Colombia debe impulsar un diálogo intercontinental sobre tráfico ilícito de drogas, migración y seguridad hemisférica, usando los distintos escenarios jurídicos y políticos disponibles. Estados Unidos y todos los países del continente sufren por esto, y la salida tipo western que propone Trump no resolverá el problema y posiblemente en el mediano plazo lo agrave: más crimen organizado, más migración irregular y más inseguridad. Colombia, como país que ha sufrido con creces el ilegal negocio de la droga tiene la autoridad moral para llevar la discusión a un escenario de cooperación.

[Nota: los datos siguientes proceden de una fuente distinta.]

(* ===== verification/Portfolio.v ===== *)
(** * formatPortfolioData (src/dist/index.js, lines 44-94)

    The Zapper portfolio payload as records with the fields the GraphQL
    query of lines 136-170 selects, and [formatPortfolioData] as a
    function from the parsed response to the report text or the
    [TypeError] the code raises when [data.data] or [data.portfolio] is
    [null].  The token and network sorts are [JsSort.sort]; numbers are
    printed by [NumberFormat]. *)

From Stdlib Require Import String Ascii List QArith Lia Permutation Sorted Bool.
From S2P Require Import Prelude JsString NumberFormat JsSort.
Import ListNotations.
Local Open Scope zap_scope.

Module Portfolio.

(** ** The payload *)

Record BaseToken := mkBaseToken { name : string; symbol : string }.

Record Token := mkToken { balance : Q; balanceUSD : Q; baseToken : BaseToken }.

(** [tokenBalances[i]]: [address], [network], [token]. *)
Record TokenBalance := mkTokenBalance {
  tb_address : string; tb_network : string; token : Token }.

(** [nftBalances[i]]: [network], [balanceUSD]. *)
Record NftBalance := mkNftBalance { nft_network : string; nft_balanceUSD : Q }.

(** [totals.totalByNetwork[i]]: [network], [total]. *)
Record NetworkTotal := mkNetworkTotal { net_network : string; net_total : Q }.

(** [totals.holdings[i]]: queried, not used by the formatter. *)
Record Holding := mkHolding { label : string; h_balanceUSD : Q; pct : Q }.

Record Totals := mkTotals {
  total : Q; totalWithNFT : Q;
  totalByNetwork : list NetworkTotal; holdings : list Holding }.

Record Portfolio := mkPortfolio {
  tokenBalances : list TokenBalance;
  nftBalances : list NftBalance;
  totals : Totals }.

(** [data.data]: the [portfolio] field, [null] when absent. *)
Record PortfolioData := mkPortfolioData { portfolio : option Portfolio }.

Definition response := gql_response PortfolioData.

(** ** The formatter *)

Definition token_usd (b : TokenBalance) : Q := balanceUSD (token b).

(** [tokenBalances.sort((a, b) => b.token.balanceUSD - a.token.balanceUSD).slice(0, 5)] *)
Definition top_tokens (p : Portfolio) : list TokenBalance :=
  firstn 5 (JsSort.sort token_usd (tokenBalances p)).

(** One entry of the token section (lines 47-57). *)
Definition token_line (b : TokenBalance) : string :=
  name (baseToken (token b)) <+> " (" <+> symbol (baseToken (token b)) <+> ")"
  <+> nl <+> "Network: " <+> tb_network b
  <+> nl <+> "Balance: " <+> NumberFormat.format_decimal (balance (token b))
  <+> nl <+> "Value: " <+> NumberFormat.format_currency (balanceUSD (token b)).

Definition token_section (p : Portfolio) : string :=
  JsString.join nl (map token_line (top_tokens p)).

(** One entry of the NFT section (lines 59-66). *)
Definition nft_line (n : NftBalance) : string :=
  nft_network n <+> nl <+> "NFT Value: " <+> NumberFormat.format_currency (nft_balanceUSD n).

Definition nft_section (p : Portfolio) : string :=
  JsString.join nl (map nft_line (nftBalances p)).

(** [net.total > 0] *)
Definition positive_total (n : NetworkTotal) : bool := negb (Qle_bool (net_total n) 0).

(** [totalByNetwork.filter(net => net.total > 0).sort((a, b) => b.total - a.total)] *)
Definition network_entries (p : Portfolio) : list NetworkTotal :=
  JsSort.sort net_total (filter positive_total (totalByNetwork (totals p))).

Definition network_line (n : NetworkTotal) : string :=
  net_network n <+> ": " <+> NumberFormat.format_currency (net_total n).

Definition network_section (p : Portfolio) : string :=
  JsString.join nl (map network_line (network_entries p)).

Definition emoji_money_bag : string := utf8 [240; 159; 146; 176]%nat.
Definition emoji_globe : string := utf8 [240; 159; 140; 144]%nat.
Definition emoji_coin : string := utf8 [240; 159; 170; 153]%nat.
Definition emoji_palette : string := utf8 [240; 159; 142; 168]%nat.

(** Eight spaces: the blank-looking lines of the template. *)
Definition pad8 : string := "        ".

(** The template literal of lines 82-93. *)
Definition render (p : Portfolio) : string :=
  emoji_money_bag <+> " Portfolio Summary:"
  <+> nl <+> "Total Value (excluding NFTs): " <+> NumberFormat.format_currency (total (totals p))
  <+> nl <+> "Total Value (including NFTs): " <+> NumberFormat.format_currency (totalWithNFT (totals p))
  <+> nl <+> pad8
  <+> nl <+> emoji_globe <+> " Network Breakdown:"
  <+> nl <+> network_section p
  <+> nl <+> pad8
  <+> nl <+> emoji_coin <+> " Top Token Holdings:"
  <+> nl <+> token_section p
  <+> nl <+> pad8
  <+> nl <+> emoji_palette <+> " NFT Holdings:"
  <+> nl <+> nft_section p.

(** [formatPortfolioData(data)]: [data.data.portfolio] throws when
    [data.data] is null, and [portfolio.tokenBalances] when the portfolio
    is. *)
Definition formatPortfolioData (data : response) : result string :=
  match gql_data data with
  | None => throw (TypeError "portfolio")
  | Some d =>
      match portfolio d with
      | None => throw (TypeError "tokenBalances")
      | Some p => ok (render p)
      end
  end.

(** ** Reading the report by lines *)

Definition nl_char : ascii := ascii_of_nat 10.

(** [s.split("\n")] *)
Definition lines (s : string) : list string := JsString.split nl_char s.

Definition no_nl (s : string) : bool := negb (JsString.has_char nl_char s).

(** The payload's texts that the report prints verbatim are single lines. *)
Definition single_line_texts (p : Portfolio) : bool :=
  forallb (fun b => no_nl (name (baseToken (token b))) && no_nl (symbol (baseToken (token b)))
                    && no_nl (tb_network b)) (tokenBalances p)
  && forallb (fun n => no_nl (nft_network n)) (nftBalances p)
  && forallb (fun n => no_nl (net_network n)) (totalByNetwork (totals p)).

(** The four lines of a token entry. *)
Definition token_lines (b : TokenBalance) : list string :=
  [name (baseToken (token b)) <+> " (" <+> symbol (baseToken (token b)) <+> ")";
   "Network: " <+> tb_network b;
   "Balance: " <+> NumberFormat.format_decimal (balance (token b));
   "Value: " <+> NumberFormat.format_currency (balanceUSD (token b))].

(** The two lines of an NFT entry. *)
Definition nft_lines (n : NftBalance) : list string :=
  [nft_network n; "NFT Value: " <+> NumberFormat.format_currency (nft_balanceUSD n)].

(** The lines of a section: one empty line when it has no entry. *)
Definition section_lines (entries : list (list string)) : list string :=
  match entries with [] => [EmptyString] | _ => concat entries end.

(** ** Lemmas *)

Lemma nl_is_char : nl = String nl_char EmptyString.
Proof. reflexivity. Qed.

Lemma no_nl_app (a b : string) : no_nl (a <+> b) = no_nl a && no_nl b.
Proof. unfold no_nl. now rewrite JsString.has_char_app, negb_orb. Qed.

Lemma currency_no_nl (q : Q) : no_nl (NumberFormat.format_currency q) = true.
Proof. unfold no_nl. now rewrite NumberFormat.format_currency_no_char. Qed.

Lemma decimal_no_nl (q : Q) : no_nl (NumberFormat.format_decimal q) = true.
Proof. unfold no_nl. now rewrite NumberFormat.format_decimal_no_char. Qed.

#[export] Hint Rewrite no_nl_app currency_no_nl decimal_no_nl : zap.

(** Close a goal [no_nl s = true] from the single-line facts at hand. *)
Ltac no_nl_solve :=
  autorewrite with zap;
  repeat match goal with H : no_nl ?x = true |- context [no_nl ?x] => rewrite H end;
  reflexivity.

Lemma lines_single (x : string) : no_nl x = true -> lines x = [x].
Proof. unfold no_nl, lines. intros H. apply JsString.split_no_sep. now apply negb_true_iff. Qed.

Lemma lines_join (xs : list string) :
  lines (JsString.join nl xs) = match xs with [] => [EmptyString] | _ => concat (map lines xs) end.
Proof. unfold lines. rewrite nl_is_char. apply JsString.split_join_concat. Qed.

(** The lines of a section built by [map(...).join("\n")]. *)
Lemma lines_section {E : Type} (f : E -> string) (g : E -> list string) (es : list E) :
  (forall e, In e es -> lines (f e) = g e) ->
  lines (JsString.join nl (map f es)) = section_lines (map g es).
Proof.
  intros H. rewrite lines_join. destruct es as [|e es]; [reflexivity|].
  change (concat (map lines (map f (e :: es))) = concat (map g (e :: es))).
  rewrite map_map. f_equal. apply map_ext_in. intros x Hx. now apply H.
Qed.

Lemma token_line_join (b : TokenBalance) : token_line b = JsString.join nl (token_lines b).
Proof. unfold token_line, token_lines. cbn [JsString.join]. rewrite ?append_assoc_str; reflexivity. Qed.

Lemma nft_line_join (n : NftBalance) : nft_line n = JsString.join nl (nft_lines n).
Proof. unfold nft_line, nft_lines. cbn [JsString.join]. rewrite ?append_assoc_str; reflexivity. Qed.

Lemma token_line_lines (b : TokenBalance) :
  no_nl (name (baseToken (token b))) && no_nl (symbol (baseToken (token b))) && no_nl (tb_network b) = true ->
  lines (token_line b) = token_lines b.
Proof.
  intros H. apply andb_true_iff in H as [H H3]. apply andb_true_iff in H as [H1 H2].
  rewrite token_line_join, lines_join. unfold token_lines. cbn [map concat app].
  rewrite !lines_single by no_nl_solve. reflexivity.
Qed.

Lemma nft_line_lines (n : NftBalance) :
  no_nl (nft_network n) = true -> lines (nft_line n) = nft_lines n.
Proof.
  intros H. rewrite nft_line_join, lines_join. unfold nft_lines. cbn [map concat app].
  rewrite !lines_single by no_nl_solve. reflexivity.
Qed.

Lemma in_firstn_in {E : Type} (n : nat) (x : E) (l : list E) : In x (firstn n l) -> In x l.
Proof. intros H. rewrite <- (firstn_skipn n l). apply in_or_app. now left. Qed.

Lemma top_tokens_incl (p : Portfolio) (b : TokenBalance) :
  In b (top_tokens p) -> In b (tokenBalances p).
Proof.
  intros H. apply in_firstn_in in H.
  exact (Permutation_in _ (JsSort.sort_perm token_usd _) H).
Qed.

Lemma network_entries_incl (p : Portfolio) (n : NetworkTotal) :
  In n (network_entries p) -> In n (totalByNetwork (totals p)) /\ positive_total n = true.
Proof.
  intros H. apply (Permutation_in _ (JsSort.sort_perm net_total _)) in H.
  now apply filter_In in H.
Qed.

Lemma render_join (p : Portfolio) :
  render p = JsString.join nl
    [emoji_money_bag <+> " Portfolio Summary:";
     "Total Value (excluding NFTs): " <+> NumberFormat.format_currency (total (totals p));
     "Total Value (including NFTs): " <+> NumberFormat.format_currency (totalWithNFT (totals p));
     pad8; emoji_globe <+> " Network Breakdown:"; network_section p;
     pad8; emoji_coin <+> " Top Token Holdings:"; token_section p;
     pad8; emoji_palette <+> " NFT Holdings:"; nft_section p].
Proof. unfold render. cbn [JsString.join]. rewrite ?append_assoc_str; reflexivity. Qed.

Lemma StronglySorted_app_l {E : Type} (R : E -> E -> Prop) (l1 l2 : list E) :
  StronglySorted R (l1 ++ l2) -> StronglySorted R l1.
Proof.
  induction l1 as [|x r IH]; simpl; intros H; [constructor|].
  apply StronglySorted_inv in H as [H Hf]. constructor; [now apply IH|].
  rewrite Forall_forall in *. intros y Hy. apply Hf, in_or_app. now left.
Qed.

Lemma positive_total_iff (n : NetworkTotal) : positive_total n = true <-> 0 < net_total n.
Proof.
  unfold positive_total. rewrite negb_true_iff. split; intros H.
  - apply Qnot_le_lt. intros Hle. apply Qle_bool_iff in Hle. congruence.
  - destruct (Qle_bool (net_total n) 0) eqn:E; [|reflexivity].
    apply Qle_bool_iff in E. exfalso. exact (Qlt_not_le _ _ H E).
Qed.

(** ** Theorems *)

(** C15: The report, read line by line: the fixed header and totals, one
    line per positive network total, four lines per top token, two lines
    per NFT balance, in this order; an empty section is one empty line. *)
Theorem report_lines (p : Portfolio) :
  single_line_texts p = true ->
  lines (render p) =
    [emoji_money_bag <+> " Portfolio Summary:";
     "Total Value (excluding NFTs): " <+> NumberFormat.format_currency (total (totals p));
     "Total Value (including NFTs): " <+> NumberFormat.format_currency (totalWithNFT (totals p));
     pad8; emoji_globe <+> " Network Breakdown:"]
    ++ section_lines (map (fun n => [network_line n]) (network_entries p))
    ++ [pad8; emoji_coin <+> " Top Token Holdings:"]
    ++ section_lines (map token_lines (top_tokens p))
    ++ [pad8; emoji_palette <+> " NFT Holdings:"]
    ++ section_lines (map nft_lines (nftBalances p)).
Proof.
  intros H. unfold single_line_texts in H. rewrite !andb_true_iff in H.
  destruct H as [[Ht Hn] Hw]. rewrite forallb_forall in Ht, Hn, Hw.
  rewrite render_join, lines_join. cbn [map concat app].
  unfold network_section, token_section, nft_section.
  rewrite (lines_section network_line (fun n => [network_line n])).
  2: { intros e He. apply lines_single. destruct (network_entries_incl p e He) as [Hin _].
       specialize (Hw e Hin). unfold network_line. no_nl_solve. }
  rewrite (lines_section token_line token_lines)
    by (intros e He; apply token_line_lines, Ht, top_tokens_incl, He).
  rewrite (lines_section nft_line nft_lines)
    by (intros e He; apply nft_line_lines, Hn, He).
  rewrite !lines_single by no_nl_solve. now rewrite app_nil_r.
Qed.

(** C32: The token section has five entries, or all of them when there are
    fewer. *)
Theorem top_tokens_length (p : Portfolio) :
  length (top_tokens p) = Nat.min 5 (length (tokenBalances p)).
Proof.
  unfold top_tokens. rewrite length_firstn, (Permutation_length (JsSort.sort_perm token_usd _)).
  reflexivity.
Qed.

(** C16: The top tokens are in decreasing USD order, and no token left out
    is worth more than one shown. *)
Theorem top_tokens_greatest (p : Portfolio) :
  let rest := skipn 5 (JsSort.sort token_usd (tokenBalances p)) in
  Sorted (JsSort.desc token_usd) (top_tokens p)
  /\ Permutation (top_tokens p ++ rest) (tokenBalances p)
  /\ (forall t u, In t (top_tokens p) -> In u rest -> token_usd u <= token_usd t).
Proof.
  intros rest. split; [|split].
  - apply StronglySorted_Sorted. apply (StronglySorted_app_l _ _ rest).
    unfold top_tokens, rest. rewrite firstn_skipn.
    apply Sorted_StronglySorted; [apply JsSort.desc_trans | apply JsSort.sort_sorted].
  - unfold top_tokens, rest. rewrite firstn_skipn. apply JsSort.sort_perm.
  - intros t u Ht Hu. exact (JsSort.sort_cut_bound token_usd 5 _ t u Ht Hu).
Qed.

(** C33: The network breakdown lists exactly the networks with a positive
    total, in decreasing order of total. *)
Theorem network_entries_spec (p : Portfolio) :
  Sorted (JsSort.desc net_total) (network_entries p)
  /\ Permutation (network_entries p) (filter positive_total (totalByNetwork (totals p)))
  /\ (forall n, In n (network_entries p) <-> In n (totalByNetwork (totals p)) /\ 0 < net_total n).
Proof.
  split; [apply JsSort.sort_sorted | split; [apply JsSort.sort_perm|]].
  intros n. unfold network_entries.
  rewrite <- positive_total_iff, <- filter_In.
  split; apply Permutation_in; [|symmetry]; apply JsSort.sort_perm.
Qed.

(** ** The example of the specification *)

Definition example_portfolio : Portfolio :=
  {| tokenBalances :=
       [{| tb_address := "0xabc"; tb_network := "ETHEREUM_MAINNET";
           token := {| balance := 2 # 5; balanceUSD := 100;
                       baseToken := {| name := "Ether"; symbol := "ETH" |} |} |}];
     nftBalances := [];
     totals := {| total := 100; totalWithNFT := 100;
                  totalByNetwork := [{| net_network := "ETHEREUM_MAINNET"; net_total := 100 |}];
                  holdings := [] |} |}.

(** The end-to-end example of the specification: one token worth $100
    and a total of $100; the report has the total line and the token's
    value line. *)
Lemma report_lines_example :
  In "Total Value (excluding NFTs): $100.00"%string (lines (render example_portfolio))
  /\ In "Value: $100.00"%string (lines (render example_portfolio)).
Proof.
  rewrite (report_lines example_portfolio eq_refl).
  split; vm_compute; repeat (first [left; reflexivity | right]).
Defined.

End Portfolio.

Es urgente una declaración institucional en el seno de la OEA y de Naciones Unidas que rechace incursiones armadas en países, sea Venezuela, Colombia o México, por sólo hablar de los que Trump ha mencionado. Pero también debe pararse firme ante Venezuela y exigir una transición democrática y pacífica que implique el abandono del poder de Nicolas Maduro.
Frente a Estados Unidos, firmeza y determinación, pero también tener la capacidad de ver el panorama más allá de lo ideológico, con algo de pragmatismo —que no es enemigo de las convicciones— y pensando en tener un tratamiento justo con los colombianos y unas relaciones comerciales fluidas. A Trump parece que le gusta que le hablen de frente y le muestren los beneficios de ceder en su postura. Esa debe ser la línea, hacerle ver que una eventual intervención militar en la región sería muy inconveniente, pero hay que ofrecerle algo a cambio.
Quién sabe si esta nueva ola reaccionaria es pasajera o llegó para quedarse un buen rato. Colombia tiene que entender qué papel jugar en ese escenario y pensar que solo, es poco lo que puede obtener, como no sea victorias morales para alimentar los delirios y la biografía de los gobernantes de turno.